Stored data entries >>
◆ ◆ ◆ ◆ ◆

(* ===== verification/Metadata.v ===== *)
(** Swamp metadata: the [SwampMetadata] part of [chronicler/v2/types.go].

    The serialiser fills a buffer of the computed size field by field; a state of
    the loop is the offset and the buffer. *)
From S2P Require Import Prelude Types.

Definition MetadataKey : bytes := bs "__swamp_metadata__".

Record SwampMetadata := {
  SwampName : bytes;
  MCreatedAt : Z;
  KeyValuePairs : gmap bytes bytes
}.

(** Write [src] at the offset and advance. *)
Definition emit (src : bytes) (st : nat * bytes) : nat * bytes :=
  ((st.1 + length src)%nat, copy_at st.1 src st.2).

Definition emit_string (s : bytes) (st : nat * bytes) : nat * bytes :=
  emit s (emit (le_put 2 (u16 (Z.of_nat (length s)))) st).

Definition pair_size (kv : bytes * bytes) : nat := (2 + length kv.1 + 2 + length kv.2)%nat.

Definition SwampMetadata_Serialize `{MapRange} (m : SwampMetadata) : bytes :=
  let nameLen := length (SwampName m) in
  let totalSize := (2 + nameLen + 8 + 2 +
    sum_list_with pair_size (map_range (KeyValuePairs m)))%nat in
  let st := (O, make_bytes totalSize) in
  let st := emit_string (SwampName m) st in
  let st := emit (le_put 8 (u64 (MCreatedAt m))) st in
  let st := emit (le_put 2 (u16 (Z.of_nat (size (KeyValuePairs m))))) st in
  (foldl (fun st kv => emit_string kv.2 (emit_string kv.1 st)) st
     (map_range (KeyValuePairs m))).2.

(** [need n off buf] is the guard [len(buf) < offset+n]; the errors of the Go code differ
    in their message only. *)
Definition need {A} (n off : nat) (buf : bytes) (k : result A) : result A :=
  if decide (length buf < off + n)%nat then Err ErrBufferTooSmall else k.

Fixpoint read_pairs (n off : nat) (buf : bytes) (m : gmap bytes bytes)
  : result (gmap bytes bytes) :=
  match n with
  | O => Ok m
  | S n =>
      need 2 off buf (
      let keyLen := Z.to_nat (le_get (slice off (off + 2) buf)) in
      let off := (off + 2)%nat in
      need keyLen off buf (
      let key := slice off (off + keyLen) buf in
      let off := (off + keyLen)%nat in
      need 2 off buf (
      let valLen := Z.to_nat (le_get (slice off (off + 2) buf)) in
      let off := (off + 2)%nat in
      need valLen off buf (
      let val := slice off (off + valLen) buf in
      let off := (off + valLen)%nat in
      read_pairs n off buf (<[key := val]> m)))))
  end.

Definition SwampMetadata_Deserialize (buf : bytes) : result SwampMetadata :=
  if decide (length buf < 12)%nat then Err ErrBufferTooSmall else
  let offset := O in
  let nameLen := Z.to_nat (le_get (slice offset (offset + 2) buf)) in
  let offset := (offset + 2)%nat in
  need nameLen offset buf (
  let name := slice offset (offset + nameLen) buf in
  let offset := (offset + nameLen)%nat in
  need 8 offset buf (
  let created := i64 (le_get (slice offset (offset + 8) buf)) in
  let offset := (offset + 8)%nat in
  need 2 offset buf (
  let kvCount := Z.to_nat (le_get (slice offset (offset + 2) buf)) in
  let offset := (offset + 2)%nat in
  rbind (read_pairs kvCount offset buf ∅) (fun pairs =>
  Ok {| SwampName := name; MCreatedAt := created; KeyValuePairs := pairs |})))).

(** What the format can represent. *)
Definition short (s : bytes) : Prop := Z.of_nat (length s) < 2 ^ 16.
Record metadata_wf (m : SwampMetadata) : Prop := {
  mw_name : short (SwampName m);
  mw_created : in_i64 (MCreatedAt m);
  mw_count : Z.of_nat (size (KeyValuePairs m)) < 2 ^ 16;
  mw_pairs : map_Forall (fun k v => short k /\ short v) (KeyValuePairs m)
}.

(** ** The layout *)

Definition string_bytes (s : bytes) : bytes := le_put 2 (Z.of_nat (length s)) ++ s.
Definition pair_bytes (kv : bytes * bytes) : bytes := string_bytes kv.1 ++ string_bytes kv.2.

Lemma length_string_bytes s : length (string_bytes s) = (2 + length s)%nat.
Proof. unfold string_bytes. by rewrite length_app, length_le_put. Qed.

Lemma length_pair_bytes kv : length (pair_bytes kv) = pair_size kv.
Proof. unfold pair_bytes, pair_size. rewrite length_app, !length_string_bytes. lia. Qed.

Lemma emit_fill src acc n :
  (length src <= n)%nat ->
  emit src (length acc, acc ++ make_bytes n) =
    (length (acc ++ src), (acc ++ src) ++ make_bytes (n - length src)).
Proof.
  intros. unfold emit. cbn [fst snd]. rewrite copy_at_fill by done. by rewrite length_app.
Qed.

Lemma emit_string_fill s acc n :
  short s -> (2 + length s <= n)%nat ->
  emit_string s (length acc, acc ++ make_bytes n) =
    (length (acc ++ string_bytes s),
     (acc ++ string_bytes s) ++ make_bytes (n - (2 + length s))).
Proof.
  intros Hs Hn. unfold emit_string, short in *.
  rewrite u16_small by (unfold in_u16; lia).
  rewrite !emit_fill by (rewrite ?length_le_put; lia).
  rewrite length_le_put. unfold string_bytes. rewrite !app_assoc.
  by replace (n - 2 - length s)%nat with (n - (2 + length s))%nat by lia.
Qed.

Lemma emit_pairs l acc n :
  Forall (fun kv => short kv.1 /\ short kv.2) l -> n = sum_list_with pair_size l ->
  foldl (fun st kv => emit_string kv.2 (emit_string kv.1 st)) (length acc, acc ++ make_bytes n) l
  = (length (acc ++ concat (map pair_bytes l)), acc ++ concat (map pair_bytes l)).
Proof.
  intros Hl. revert acc n. induction Hl as [|[k v] l [Hk Hv] _ IH]; intros acc n ->.
  - simpl. unfold make_bytes. simpl. by rewrite !app_nil_r.
  - cbn [foldl sum_list_with map concat fst snd] in *.
    change (pair_size (k, v)) with (2 + length k + 2 + length v)%nat.
    rewrite !emit_string_fill by (done || lia). rewrite IH.
    + change (pair_bytes (k, v)) with (string_bytes k ++ string_bytes v). by rewrite !app_assoc.
    + lia.
Qed.

Section Metadata.
Context `{MR : MapRange} `{MROk : !MapRangeOk}.

Lemma pairs_short m :
  metadata_wf m -> Forall (fun kv => short kv.1 /\ short kv.2) (map_range (KeyValuePairs m)).
Proof.
  intros [_ _ _ Hp]. apply Forall_forall. intros [k v] Hin.
  rewrite (map_range_perm (KeyValuePairs m)) in Hin. apply elem_of_map_to_list in Hin.
  exact (Hp k v Hin).
Qed.

Lemma SwampMetadata_layout m :
  metadata_wf m ->
  SwampMetadata_Serialize m =
    string_bytes (SwampName m) ++ le_put 8 (u64 (MCreatedAt m)) ++
    le_put 2 (Z.of_nat (size (KeyValuePairs m))) ++
    concat (map pair_bytes (map_range (KeyValuePairs m))).
Proof.
  intros Hwf. pose proof (pairs_short m Hwf) as Hp. destruct Hwf as [Hn Hc Hs _].
  unfold SwampMetadata_Serialize. set (l := map_range _) in *.
  set (total := (_ + sum_list_with _ _)%nat).
  pose proof (emit_string_fill (SwampName m) [] total Hn ltac:(unfold total; lia)) as E1.
  cbn [length app] in E1. rewrite E1.
  rewrite u16_small by (unfold in_u16; lia).
  rewrite !emit_fill by (rewrite ?length_le_put; unfold total; lia).
  rewrite !length_le_put, emit_pairs by (done || unfold total; lia).
  cbn [snd]. by rewrite <-!app_assoc.
Qed.

(** Reading a length-prefixed string in the middle of a buffer. *)
Lemma string_read s pre rest :
  short s ->
  let buf := pre ++ string_bytes s ++ rest in
  let off := length pre in
  Z.to_nat (le_get (slice off (off + 2) buf)) = length s /\
  slice (off + 2) (off + 2 + length s) buf = s /\
  (off + 2 + length s + length rest)%nat = length buf.
Proof.
  intros Hs buf off. unfold buf, string_bytes, off.
  split_and!.
  - rewrite slice_skip, <-app_assoc, slice_here by (rewrite ?length_le_put; lia).
    rewrite le_u16 by (unfold in_u16, short in *; lia). apply Nat2Z.id.
  - rewrite slice_skip, <-app_assoc, slice_skip, slice_here by (rewrite ?length_le_put; lia). done.
  - rewrite !length_app, length_le_put. lia.
Qed.

Lemma read_pairs_layout l pre rest m :
  Forall (fun kv => short kv.1 /\ short kv.2) l ->
  read_pairs (length l) (length pre) (pre ++ concat (map pair_bytes l) ++ rest) m
  = Ok (foldl (fun m kv => <[kv.1 := kv.2]> m) m l).
Proof.
  intros Hl. revert pre m. induction Hl as [|[k v] l [Hk Hv] _ IH]; intros pre m; [done|].
  cbn [length read_pairs map concat foldl fst snd] in *.
  change (pair_bytes (k, v)) with (string_bytes k ++ string_bytes v).
  set (tail := concat (map pair_bytes l) ++ rest).
  replace (pre ++ ((string_bytes k ++ string_bytes v) ++ concat (map pair_bytes l)) ++ rest)
    with (pre ++ string_bytes k ++ string_bytes v ++ tail) by (unfold tail; by rewrite <-!app_assoc).
  destruct (string_read k pre (string_bytes v ++ tail) Hk) as (H1 & H2 & H3).
  destruct (string_read v (pre ++ string_bytes k) tail Hv) as (H4 & H5 & H6).
  specialize (IH ((pre ++ string_bytes k) ++ string_bytes v) (<[k := v]> m)). fold tail in IH.
  repeat rewrite <-app_assoc in IH. rewrite <-app_assoc in H4, H5, H6.
  set (buf := pre ++ string_bytes k ++ string_bytes v ++ tail) in *.
  rewrite !length_app, !length_string_bytes in *.
  unfold need. rewrite decide_False by lia. rewrite H1, decide_False by lia. rewrite H2.
  replace (length pre + 2 + length k)%nat with (length pre + (2 + length k))%nat by lia.
  rewrite decide_False by lia. rewrite H4, decide_False by lia. rewrite H5.
  replace (length pre + (2 + length k) + 2 + length v)%nat
    with (length pre + (2 + length k + (2 + length v)))%nat by lia. exact IH.
Qed.

Lemma foldl_insert_list_to_map (l : list (bytes * bytes)) (m : gmap bytes bytes) :
  NoDup l.*1 -> foldl (fun m kv => <[kv.1 := kv.2]> m) m l = list_to_map l ∪ m.
Proof.
  revert m. induction l as [|[k v] l IH]; intros m Hnd; cbn [foldl fst snd].
  - simpl. by rewrite (left_id_L ∅ (∪)).
  - inversion Hnd as [|? ? Hk Hl]; subst. rewrite IH by done. simpl.
    rewrite <-insert_union_r by (by apply not_elem_of_list_to_map). by rewrite insert_union_l.
Qed.

Lemma SwampMetadata_roundtrip m rest :
  metadata_wf m -> SwampMetadata_Deserialize (SwampMetadata_Serialize m ++ rest) = Ok m.
Proof.
  intros Hwf. rewrite SwampMetadata_layout by done.
  pose proof (pairs_short m Hwf) as Hp. destruct Hwf as [Hn Hc Hs _].
  set (l := map_range _) in *.
  set (cr := le_put 8 _). set (ct := le_put 2 _).
  assert (length cr = 8%nat) as Hcr by apply length_le_put.
  assert (length ct = 2%nat) as Hct by apply length_le_put.
  set (buf := (string_bytes (SwampName m) ++ cr ++ ct ++ concat (map pair_bytes l)) ++ rest).
  set (pairs := concat (map pair_bytes l) ++ rest).
  assert (buf = string_bytes (SwampName m) ++ cr ++ ct ++ pairs) as Hbuf
    by (unfold buf, pairs; by rewrite <-!app_assoc).
  assert (length buf = 2 + length (SwampName m) + 8 + 2 + length pairs)%nat as Hlen.
  { rewrite Hbuf, !length_app, length_string_bytes, Hcr, Hct. lia. }
  unfold SwampMetadata_Deserialize. rewrite decide_False by lia. cbn zeta. unfold need.
  destruct (string_read (SwampName m) [] (cr ++ ct ++ pairs) Hn) as (H1 & H2 & H3).
  cbn [length app] in H1, H2, H3. rewrite <-Hbuf in H1, H2, H3.
  change (0 + 2)%nat with 2%nat in *. rewrite H1, decide_False by lia. rewrite H2.
  rewrite decide_False by lia.
  assert (slice (2 + length (SwampName m)) (2 + length (SwampName m) + 8) buf = cr) as ->.
  { rewrite Hbuf, slice_skip by (rewrite length_string_bytes; lia).
    apply slice_here; rewrite length_string_bytes; lia. }
  rewrite decide_False by lia.
  assert (slice (2 + length (SwampName m) + 8) (2 + length (SwampName m) + 8 + 2) buf = ct) as ->.
  { rewrite Hbuf, app_assoc, slice_skip by (rewrite length_app, length_string_bytes; lia).
    apply slice_here; rewrite length_app, length_string_bytes; lia. }
  unfold ct, cr. rewrite le_u16, le_u64 by (unfold in_u16; lia || auto with codec).
  rewrite Nat2Z.id, i64_u64, <-(map_range_size (KeyValuePairs m)) by done. fold l.
  pose proof (read_pairs_layout l (string_bytes (SwampName m) ++ cr ++ ct) rest ∅ Hp) as Hr.
  fold pairs in Hr. rewrite <-!app_assoc, <-Hbuf, !length_app, length_string_bytes, Hcr, Hct in Hr.
  replace (2 + length (SwampName m) + 8 + 2)%nat
    with (2 + length (SwampName m) + (8 + 2))%nat by lia.
  rewrite Hr, foldl_insert_list_to_map by apply map_range_NoDup.
  unfold l. rewrite map_range_list_to_map, (right_id_L ∅ (∪)). by destruct m.
Qed.
End Metadata.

◆ ◆ ◆ ◆ ◆

TASK TO CARRY OUT >> For this exercise, repeat exactly the lines of the data above from the one with "intros Hwf. pose" down to the one with "split_and!.", both end lines included.

ANSWER TO THE PROBLEM >>
  intros Hwf. pose proof (pairs_short m Hwf) as Hp. destruct Hwf as [Hn Hc Hs _].
  unfold SwampMetadata_Serialize. set (l := map_range _) in *.
  set (total := (_ + sum_list_with _ _)%nat).
  pose proof (emit_string_fill (SwampName m) [] total Hn ltac:(unfold total; lia)) as E1.
  cbn [length app] in E1. rewrite E1.
  rewrite u16_small by (unfold in_u16; lia).
  rewrite !emit_fill by (rewrite ?length_le_put; unfold total; lia).
  rewrite !length_le_put, emit_pairs by (done || unfold total; lia).
  cbn [snd]. by rewrite <-!app_assoc.
Qed.

(** Reading a length-prefixed string in the middle of a buffer. *)
Lemma string_read s pre rest :
  short s ->
  let buf := pre ++ string_bytes s ++ rest in
  let off := length pre in
  Z.to_nat (le_get (slice off (off + 2) buf)) = length s /\
  slice (off + 2) (off + 2 + length s) buf = s /\
  (off + 2 + length s + length rest)%nat = length buf.
Proof.
  intros Hs buf off. unfold buf, string_bytes, off.
  split_and!.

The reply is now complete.